Saved entries:
○ ○ ○ ○ ○

(** ** JavaScript numbers and [parseInt] *)

(** A JavaScript number as produced by [parseInt]: [NaN] or an integer
    (the rounding of very large integers to doubles is not modelled; it
    never turns a non-zero integer into zero). *)
Inductive JsNumber : Type :=
| NaN
| Num (z : Z).

Module JsNum.

(** [!n]: a number is falsy when it is [NaN] or zero. *)
Definition falsy (n : JsNumber) : bool :=
  match n with NaN => true | Num z => (z =? 0)%Z end.

(** [n !== 0] *)
Definition strict_neq_zero (n : JsNumber) : bool :=
  match n with NaN => true | Num z => negb (z =? 0)%Z end.

(** White space skipped by [parseInt]: TAB, LF, VT, FF, CR and SPACE. *)
Definition isWhiteSpace (c : ascii) : bool :=
  let n := nat_of_ascii c in
  ((9 <=? n)%nat && (n <=? 13)%nat) || (n =? 32)%nat.

Fixpoint trimStart (s : string) : string :=
  match s with
  | EmptyString => EmptyString
  | String c s' => if isWhiteSpace c then trimStart s' else s
  end.

(** The value of a digit in radix up to 36. *)
Definition digitValue (c : ascii) : option Z :=
  let n := nat_of_ascii c in
  if (48 <=? n)%nat && (n <=? 57)%nat then Some (Z.of_nat n - 48)%Z
  else if (97 <=? n)%nat && (n <=? 122)%nat then Some (Z.of_nat n - 87)%Z
  else if (65 <=? n)%nat && (n <=? 90)%nat then Some (Z.of_nat n - 55)%Z
  else None.

(** The longest prefix of radix-[R] digits, accumulated; [None] while no
    digit has been read. *)
Fixpoint parseDigits (R : Z) (s : string) (acc : option Z) : option Z :=
  match s with
  | EmptyString => acc
  | String c s' =>
      match digitValue c with
      | Some d =>
          if (d <? R)%Z then parseDigits R s' (Some (R * default 0 acc + d))%Z
          else acc
      | None => acc
      end
  end.

(** [parseInt(s)] with no radix argument (ECMA-262, 19.2.5): leading
    white space, an optional sign, an optional [0x] prefix selecting
    radix 16, then the longest run of digits; [NaN] when that run is
    empty. The white space is that of ASCII text, and the value is the
    exact integer: it is the number of the built-in for safe integers
    (beyond them the built-in rounds to a double), and it is [NaN]
    exactly when the built-in gives [NaN]. *)
Definition parseInt (s : string) : JsNumber :=
  let trimmed := trimStart s in
  let '(sign, unsigned) :=
    match trimmed with
    | String "-"%char r => ((-1)%Z, r)
    | String "+"%char r => (1%Z, r)
    | _ => (1%Z, trimmed)
    end in
  let '(R, digits) :=
    match unsigned with
    | String "0"%char (String "x"%char r) => (16%Z, r)
    | String "0"%char (String "X"%char r) => (16%Z, r)
    | _ => (10%Z, unsigned)
    end in
  match parseDigits R digits None with
  | None => NaN
  | Some v => Num (sign * v)
  end.

(** [String(n)] for an array length. *)
Definition lengthToString (n : nat) : string :=
  NilEmpty.string_of_uint (Nat.to_uint n).

End JsNum.

(** Line feed, written [\n] in the sources. *)
Definition LF : string := String "010"%char EmptyString.

(** ** [types.ts] *)

(** The fields of [GitLabContext]. *)
Record GitLabContext : Type := mkContext {
  projectId : string;
  projectPath : string;
  projectUrl : string;
  webUrl : string;
  isMR : bool;
  iid : JsNumber;
  triggerUser : string;
  triggerUsername : string;
  triggerPhrase : string;
  defaultBranch : string;
  sourceBranch : option string;
  targetBranch : option string;
  jobId : string;
  jobUrl : string;
  pipelineId : string;
  pipelineUrl : string;
  token : string;
  apiUrl : string
}.

(** The objects below are what the host returns as JSON; the functions
    guard their reads ([note.author && ...], [note.body && ...],
    [discussion.notes || []]), so a guarded property is an [option]:
    [None] stands for an absent (or null, or wrongly typed) property. *)

Module GitLabUser.
Record t : Type := mk {
  id : Z;
  username : option string;
  name : string;
  avatar_url : option string;
  web_url : string
}.
End GitLabUser.

Inductive NoteableType : Type := MergeRequest | Issue.

Module GitLabNote.
Record t : Type := mk {
  id : Z;
  body : option string;
  author : option GitLabUser.t;
  created_at : string;
  updated_at : string;
  system : bool;
  noteable_id : Z;
  noteable_type : NoteableType;
  noteable_iid : Z
}.
End GitLabNote.

Module GitLabDiscussion.
Record t : Type := mk {
  id : string;
  individual_note : bool;
  notes : option (list GitLabNote.t);
  resolved : option bool
}.
End GitLabDiscussion.

(** Of a merge request and of an issue, the fields that [checkTrigger]
    reads, with the iid, the title and the URL. *)
Module GitLabMergeRequest.
Record t : Type := mk {
  iid : Z;
  title : string;
  assignee : option GitLabUser.t;
  assignees : option (list GitLabUser.t);
  labels : option (list string);
  web_url : string
}.
End GitLabMergeRequest.

Module GitLabIssue.
Record t : Type := mk {
  iid : Z;
  title : string;
  labels : option (list string);
  web_url : string
}.
End GitLabIssue.

Module TriggerComment.
Record t : Type := mk {
  note : GitLabNote.t;
  discussionId : string;
  hasClaudeReply : bool
}.
End TriggerComment.

Inductive TriggerType : Type := comment | assignment | label.

Module TriggerCheckResult.
Record t : Type := mk {
  shouldRun : bool;
  reason : string;
  triggerType : option TriggerType;
  triggerComments : list TriggerComment.t;
  hasExistingResponse : bool
}.
End TriggerCheckResult.

Module CategorizedComments.
Record t : Type := mk {
  triggerComments : list GitLabNote.t;
  contextComments : list GitLabNote.t;
  resolvedComments : list GitLabNote.t;
  claudeReplies : list GitLabNote.t
}.
End CategorizedComments.

Module CreateCommentParams.
Record t : Type := mk {
  projectId : string;
  isMR : bool;
  iid : JsNumber;
  body : string
}.
End CreateCommentParams.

○ ○ ○ ○ ○

What needs to be done: Only one stretch of the data above is needed. Restate it word for word, from the line containing "Definition falsy (n" through the line containing "let '(R, digits)", both ends included.

Solution to this task:
Definition falsy (n : JsNumber) : bool :=
  match n with NaN => true | Num z => (z =? 0)%Z end.

(** [n !== 0] *)
Definition strict_neq_zero (n : JsNumber) : bool :=
  match n with NaN => true | Num z => negb (z =? 0)%Z end.

(** White space skipped by [parseInt]: TAB, LF, VT, FF, CR and SPACE. *)
Definition isWhiteSpace (c : ascii) : bool :=
  let n := nat_of_ascii c in
  ((9 <=? n)%nat && (n <=? 13)%nat) || (n =? 32)%nat.

Fixpoint trimStart (s : string) : string :=
  match s with
  | EmptyString => EmptyString
  | String c s' => if isWhiteSpace c then trimStart s' else s
  end.

(** The value of a digit in radix up to 36. *)
Definition digitValue (c : ascii) : option Z :=
  let n := nat_of_ascii c in
  if (48 <=? n)%nat && (n <=? 57)%nat then Some (Z.of_nat n - 48)%Z
  else if (97 <=? n)%nat && (n <=? 122)%nat then Some (Z.of_nat n - 87)%Z
  else if (65 <=? n)%nat && (n <=? 90)%nat then Some (Z.of_nat n - 55)%Z
  else None.

(** The longest prefix of radix-[R] digits, accumulated; [None] while no
    digit has been read. *)
Fixpoint parseDigits (R : Z) (s : string) (acc : option Z) : option Z :=
  match s with
  | EmptyString => acc
  | String c s' =>
      match digitValue c with
      | Some d =>
          if (d <? R)%Z then parseDigits R s' (Some (R * default 0 acc + d))%Z
          else acc
      | None => acc
      end
  end.

(** [parseInt(s)] with no radix argument (ECMA-262, 19.2.5): leading
    white space, an optional sign, an optional [0x] prefix selecting
    radix 16, then the longest run of digits; [NaN] when that run is
    empty. The white space is that of ASCII text, and the value is the
    exact integer: it is the number of the built-in for safe integers
    (beyond them the built-in rounds to a double), and it is [NaN]
    exactly when the built-in gives [NaN]. *)
Definition parseInt (s : string) : JsNumber :=
  let trimmed := trimStart s in
  let '(sign, unsigned) :=
    match trimmed with
    | String "-"%char r => ((-1)%Z, r)
    | String "+"%char r => (1%Z, r)
    | _ => (1%Z, trimmed)
    end in
  let '(R, digits) :=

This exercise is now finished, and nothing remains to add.